(* ===== verification/Format.v ===== *)
(** * The front end's cCoin formatter ([formatCcoinUnits])

    [StakingApp.tsx] shows a decrypted cCoin balance (an integer number
    of reward units, six decimals) with [formatCcoinUnits]: sign, whole
    part, then the six-digit fraction with its trailing zeros removed, and
    no point at all when the fraction is zero.  The string operations it
    uses are modelled here as the JavaScript built-ins behave on its
    inputs: [BigInt.prototype.toString] ([bigint_to_string]),
    [padStart] ([pad_start]) and [replace(/0+$/, '')]
    ([strip_trailing_zeros]); BigInt [/] and [%] truncate toward zero
    ([Z.quot], [Z.rem]).

    [parseCcoinUnits] reads such a string back; the round trip
    [parse_formatCcoinUnits] shows that the display loses nothing. *)

From Stdlib Require Import String Ascii ZArith Lia.
From S2P Require Import Prelude.

Open Scope Z_scope.
Local Open Scope bool_scope.
Local Open Scope string_scope.

(** stdpp makes [String.append] opaque to [simpl]; these proofs compute with it. *)
#[local] Arguments String.append : simpl nomatch.

Module Format.

Definition digit_char (d : Z) : ascii := ascii_of_nat (48 + Z.to_nat d).
Definition char_digit (c : ascii) : Z := Z.of_nat (nat_of_ascii c) - 48.
Definition is_digit (c : ascii) : bool :=
  (48 <=? nat_of_ascii c)%nat && (nat_of_ascii c <=? 57)%nat.

(** [BigInt.prototype.toString()] of a non-negative value: its decimal
    digits, most significant first.  The fuel is the number of binary
    digits, which bounds the number of decimal ones. *)
Fixpoint digits_fuel (fuel : nat) (n : Z) : string :=
  match fuel with
  | O => EmptyString
  | S f =>
      if (n <? 10)%Z then String (digit_char n) EmptyString
      else digits_fuel f (n / 10) ++ String (digit_char (n mod 10)) EmptyString
  end.

Definition bigint_to_string (n : Z) : string :=
  digits_fuel (S (Z.to_nat (Z.log2 n))) n.

Fixpoint repeat_char (k : nat) (c : ascii) : string :=
  match k with O => EmptyString | S k' => String c (repeat_char k' c) end.

(** [s.padStart(target, c)] with a one-character pad. *)
Definition pad_start (target : nat) (c : ascii) (s : string) : string :=
  repeat_char (target - String.length s) c ++ s.

(** [s.replace(/0+$/, '')]: drop the maximal run of trailing zeros. *)
Fixpoint strip_trailing_zeros (s : string) : string :=
  match s with
  | EmptyString => EmptyString
  | String c r =>
      match strip_trailing_zeros r with
      | EmptyString => if Ascii.eqb c "0"%char then EmptyString else String c EmptyString
      | r' => String c r'
      end
  end.

(** [formatCcoinUnits(units)], StakingApp.tsx lines 13-19. *)
Definition formatCcoinUnits (units : Z) : string :=
  let sign := if (units <? 0)%Z then "-" else "" in
  let abs := if (units <? 0)%Z then - units else units in
  let whole := Z.quot abs 1000000 in
  let frac := strip_trailing_zeros (pad_start 6 "0"%char (bigint_to_string (Z.rem abs 1000000))) in
  match frac with
  | EmptyString => sign ++ bigint_to_string whole
  | _ => sign ++ bigint_to_string whole ++ "." ++ frac
  end.

(** ** Reading a displayed amount back *)

Fixpoint all_digits (s : string) : bool :=
  match s with EmptyString => true | String c r => is_digit c && all_digits r end.

Fixpoint dval (s : string) : Z :=
  match s with
  | EmptyString => 0
  | String c r => char_digit c * 10 ^ Z.of_nat (String.length r) + dval r
  end.

Fixpoint split_dot (s : string) : string * option string :=
  match s with
  | EmptyString => (EmptyString, None)
  | String c r =>
      if Ascii.eqb c "."%char then (EmptyString, Some r)
      else let '(w, f) := split_dot r in (String c w, f)
  end.

Definition parse_unsigned (s : string) : option Z :=
  let '(w, f) := split_dot s in
  if negb (all_digits w) || String.eqb w EmptyString then None
  else match f with
       | None => Some (dval w * 1000000)
       | Some f =>
           if all_digits f && (1 <=? String.length f)%nat && (String.length f <=? 6)%nat
           then Some (dval w * 1000000 + dval f * 10 ^ (6 - Z.of_nat (String.length f)))
           else None
       end.

Definition parseCcoinUnits (s : string) : option Z :=
  match s with
  | String c r => if Ascii.eqb c "-"%char then option_map Z.opp (parse_unsigned r)
                  else parse_unsigned s
  | EmptyString => None
  end.

(** ** Digits and strings *)

Lemma digit_cases d : 0 <= d < 10 ->
  d = 0 \/ d = 1 \/ d = 2 \/ d = 3 \/ d = 4 \/ d = 5 \/ d = 6 \/ d = 7 \/ d = 8 \/ d = 9.
Proof. lia. Qed.

Lemma digit_char_spec d : 0 <= d < 10 ->
  char_digit (digit_char d) = d /\ is_digit (digit_char d) = true.
Proof.
  intros Hd. destruct (digit_cases d Hd) as [H|[H|[H|[H|[H|[H|[H|[H|[H|H]]]]]]]]]; subst; auto.
Qed.

Lemma is_digit_not_dot c : is_digit c = true -> Ascii.eqb c "."%char = false.
Proof. intros Hc. destruct (Ascii.eqb_spec c "."%char) as [->|]; [discriminate | easy]. Qed.

Lemma is_digit_not_minus c : is_digit c = true -> Ascii.eqb c "-"%char = false.
Proof. intros Hc. destruct (Ascii.eqb_spec c "-"%char) as [->|]; [discriminate | easy]. Qed.

Lemma length_app (a b : string) : String.length (a ++ b) = (String.length a + String.length b)%nat.
Proof. induction a as [|c a IH]; cbn; [easy | now rewrite IH]. Qed.

Lemma dval_app (a b : string) :
  dval (a ++ b) = dval a * 10 ^ Z.of_nat (String.length b) + dval b.
Proof.
  induction a as [|c a IH]; cbn; [lia|]. rewrite IH, length_app, Nat2Z.inj_add, Z.pow_add_r by lia.
  lia.
Qed.

Lemma all_digits_app (a b : string) : all_digits (a ++ b) = all_digits a && all_digits b.
Proof. induction a as [|c a IH]; cbn; [easy | now rewrite IH, Bool.andb_assoc]. Qed.

Lemma repeat_zero_spec k :
  all_digits (repeat_char k "0"%char) = true /\ dval (repeat_char k "0"%char) = 0 /\
  String.length (repeat_char k "0"%char) = k.
Proof. induction k as [|k (IHa & IHv & IHl)]; cbn; [easy|]. rewrite IHa, IHv, IHl. auto. Qed.

(** [digits_fuel] with enough fuel prints the number: digits only, at
    least one, no more than the decimal width of any bound. *)
Lemma digits_fuel_spec f n :
  0 <= n < 10 ^ Z.of_nat (S f) ->
  let s := digits_fuel (S f) n in
  all_digits s = true /\ dval s = n /\ (1 <= String.length s)%nat /\
  forall k, 0 < k -> n < 10 ^ k -> (String.length s <= Z.to_nat k)%nat.
Proof.
  revert n. induction f as [|f IH]; intros n Hn; cbv zeta; simpl digits_fuel.
  - replace (n <? 10)%Z with true by (symmetry; apply Z.ltb_lt; cbn in Hn; lia).
    destruct (digit_char_spec n) as [Hv Hd]; [cbn in Hn; lia|]. cbn.
    rewrite Hv, Hd. refine (conj eq_refl (conj _ (conj _ _))); [cbn; lia | cbn; lia | intros k Hk _; lia].
  - destruct (Z.ltb_spec n 10) as [Hlt | Hge].
    + destruct (digit_char_spec n) as [Hv Hd]; [lia|]. cbn.
      rewrite Hv, Hd. refine (conj eq_refl (conj _ (conj _ _))); [cbn; lia | cbn; lia | intros k Hk _; lia].
    + assert (Hq : 0 <= n / 10 < 10 ^ Z.of_nat (S f)).
      { split; [apply Z.div_pos; lia|]. apply Z.div_lt_upper_bound; [lia|].
        rewrite <- Z.pow_succ_r by lia. rewrite <- Nat2Z.inj_succ. lia. }
      destruct (IH (n / 10) Hq) as (Ha & Hv & Hl & Hk). simpl digits_fuel in *.
      pose proof (Z.mod_pos_bound n 10 ltac:(lia)) as Hm.
      destruct (digit_char_spec (n mod 10) Hm) as [Hcv Hcd].
      rewrite all_digits_app, dval_app, length_app, Ha, Hv. cbn. rewrite Hcd, Hcv.
      refine (conj eq_refl (conj _ (conj _ _))); [cbn; pose proof (Z.div_mod n 10); lia | lia |].
      intros k Hk0 Hnk.
      assert (Hk1 : 1 < k).
      { destruct (Z.eq_dec k 1) as [->|]; [lia|]. lia. }
      assert (n / 10 < 10 ^ (k - 1)).
      { apply Z.div_lt_upper_bound; [lia|]. rewrite <- Z.pow_succ_r by lia.
        now replace (Z.succ (k - 1)) with k by lia. }
      specialize (Hk (k - 1) ltac:(lia) ltac:(assumption)). lia.
Qed.

Lemma bigint_to_string_spec n :
  0 <= n ->
  let s := bigint_to_string n in
  all_digits s = true /\ dval s = n /\ (1 <= String.length s)%nat /\
  forall k, 0 < k -> n < 10 ^ k -> (String.length s <= Z.to_nat k)%nat.
Proof.
  intros Hn. apply digits_fuel_spec. split; [easy|].
  rewrite Nat2Z.inj_succ, Z2Nat.id by apply Z.log2_nonneg.
  destruct (Z.eq_dec n 0) as [->|Hn0]; [reflexivity|].
  destruct (Z.log2_spec n) as [_ Hlt]; [lia|].
  eapply Z.lt_le_trans; [exact Hlt|]. apply Z.pow_le_mono_l. lia.
Qed.

(** What [replace(/0+$/, '')] removed is a run of zeros. *)
Lemma strip_trailing_zeros_spec s :
  exists m, s = strip_trailing_zeros s ++ repeat_char m "0"%char.
Proof.
  induction s as [|c r [m Hm]]; [now exists O|]. cbn.
  destruct (strip_trailing_zeros r) as [|c' r'] eqn:E.
  - destruct (Ascii.eqb_spec c "0"%char) as [->|Hc].
    + exists (S m). cbn. now rewrite Hm at 1.
    + exists m. cbn. now rewrite Hm at 1.
  - exists m. cbn. now rewrite Hm at 1.
Qed.

Lemma split_dot_digits w rest :
  all_digits w = true ->
  split_dot (w ++ rest) = let '(w', f) := split_dot rest in (w ++ w', f).
Proof.
  induction w as [|c w IH]; cbn; [now destruct (split_dot rest)|].
  intros [Hc Hw]%Bool.andb_true_iff. rewrite is_digit_not_dot, IH by easy.
  now destruct (split_dot rest).
Qed.

Lemma append_nil (s : string) : s ++ "" = s.
Proof. induction s as [|c s IH]; cbn; [easy | now rewrite IH]. Qed.

(** What [formatCcoinUnits] prints after the sign. *)
Definition format_tail (abs : Z) : string :=
  let frac := strip_trailing_zeros (pad_start 6 "0"%char (bigint_to_string (Z.rem abs 1000000))) in
  match frac with
  | EmptyString => bigint_to_string (Z.quot abs 1000000)
  | _ => bigint_to_string (Z.quot abs 1000000) ++ "." ++ frac
  end.

Lemma formatCcoinUnits_tail units :
  formatCcoinUnits units =
  (if (units <? 0)%Z then "-" else "") ++ format_tail (if (units <? 0)%Z then - units else units).
Proof.
  unfold formatCcoinUnits, format_tail.
  destruct (units <? 0)%Z; destruct (strip_trailing_zeros _); reflexivity.
Qed.

(** The padded fraction: six digits worth the remainder. *)
Lemma pad_fraction_spec r :
  0 <= r < 1000000 ->
  let p := pad_start 6 "0"%char (bigint_to_string r) in
  all_digits p = true /\ dval p = r /\ String.length p = 6%nat.
Proof.
  intros Hr. destruct (bigint_to_string_spec r ltac:(lia)) as (Ta & Tv & _ & Tk).
  assert (Hl : (String.length (bigint_to_string r) <= 6)%nat).
  { change 6%nat with (Z.to_nat 6). apply Tk; [lia | change (10 ^ 6) with 1000000; lia]. }
  destruct (repeat_zero_spec (6 - String.length (bigint_to_string r))) as (Za & Zv & Zl).
  unfold pad_start. rewrite all_digits_app, dval_app, length_app, Za, Ta, Zv, Tv, Zl.
  refine (conj eq_refl (conj _ _)); lia.
Qed.

Lemma parse_unsigned_tail abs : 0 <= abs -> parse_unsigned (format_tail abs) = Some abs.
Proof.
  intros Habs. unfold format_tail.
  rewrite Z.quot_div_nonneg, Z.rem_mod_nonneg by lia.
  pose proof (Z.mod_pos_bound abs 1000000 ltac:(lia)) as Hr.
  pose proof (Z.div_mod abs 1000000 ltac:(lia)) as Hdm.
  destruct (bigint_to_string_spec (abs / 1000000) ltac:(apply Z.div_pos; lia)) as (Wa & Wv & Wl & _).
  destruct (pad_fraction_spec (abs mod 1000000) Hr) as (Pa & Pv & Pl).
  set (W := bigint_to_string (abs / 1000000)) in *.
  set (P := pad_start 6 "0"%char (bigint_to_string (abs mod 1000000))) in *.
  destruct (strip_trailing_zeros_spec P) as [m Hm].
  destruct (repeat_zero_spec m) as (Za & Zv & Zl).
  assert (HW : String.eqb W "" = false).
  { destruct W; [cbn in Wl; lia | reflexivity]. }
  set (F := strip_trailing_zeros P) in *.
  rewrite Hm, all_digits_app, Za, Bool.andb_true_r in Pa.
  rewrite Hm, dval_app, Zv, Zl, Z.add_0_r in Pv. rewrite Hm, length_app, Zl in Pl.
  unfold parse_unsigned. destruct F as [|c f] eqn:EF.
  - rewrite <- (append_nil W), split_dot_digits by exact Wa. cbn [split_dot].
    rewrite append_nil, Wa, HW. cbn [negb orb]. f_equal. rewrite Wv. cbn in Pv. lia.
  - rewrite split_dot_digits by exact Wa. cbn [split_dot append]. rewrite Ascii.eqb_refl.
    rewrite append_nil, Wa, HW. rewrite <- EF in *. rewrite Pa.
    cbn [negb orb andb].
    replace (1 <=? String.length F)%nat with true
      by (symmetry; apply Nat.leb_le; rewrite EF; cbn; lia).
    replace (String.length F <=? 6)%nat with true
      by (symmetry; apply Nat.leb_le; lia).
    cbn [andb]. f_equal. replace (6 - Z.of_nat (String.length F)) with (Z.of_nat m) by lia.
    rewrite Wv. lia.
Qed.

(** The display of every amount reads back to it. *)
Lemma parse_formatCcoinUnits units : parseCcoinUnits (formatCcoinUnits units) = Some units.
Proof.
  rewrite formatCcoinUnits_tail. destruct (Z.ltb_spec units 0) as [Hneg | Hpos].
  - cbn [append parseCcoinUnits]. rewrite Ascii.eqb_refl, parse_unsigned_tail by lia.
    cbn. f_equal. lia.
  - cbn [append]. rewrite <- (parse_unsigned_tail units Hpos). unfold parseCcoinUnits.
    destruct (format_tail units) as [|c t] eqn:E; [reflexivity|].
    replace (Ascii.eqb c "-"%char) with false; [reflexivity|].
    (* the display of a non-negative amount starts with a digit *)
    symmetry. apply is_digit_not_minus.
    unfold format_tail in E. rewrite Z.quot_div_nonneg in E by lia.
    destruct (bigint_to_string_spec (units / 1000000) ltac:(apply Z.div_pos; lia)) as (Wa & _ & Wl & _).
    destruct (bigint_to_string (units / 1000000)) as [|c' w] eqn:EW; [cbn in Wl; lia|].
    cbn in Wa. apply Bool.andb_true_iff in Wa as [Hc' _].
    destruct (strip_trailing_zeros _); cbn in E; congruence.
Qed.

(** The spec's example says ten cCoin display as [10.000000]; the front end
    drops the zero fraction and its point. *)
Example formatCcoinUnits_ten : formatCcoinUnits 10000000 = "10".
Proof. reflexivity. Qed.

End Format.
● ● ●
▶ _TASK TO COMPLETE_: Tally the lines in the material above that contain "Hpos". Respond with the number and nothing else.

▶ _SOLUTION TO THIS PROBLEM_: 2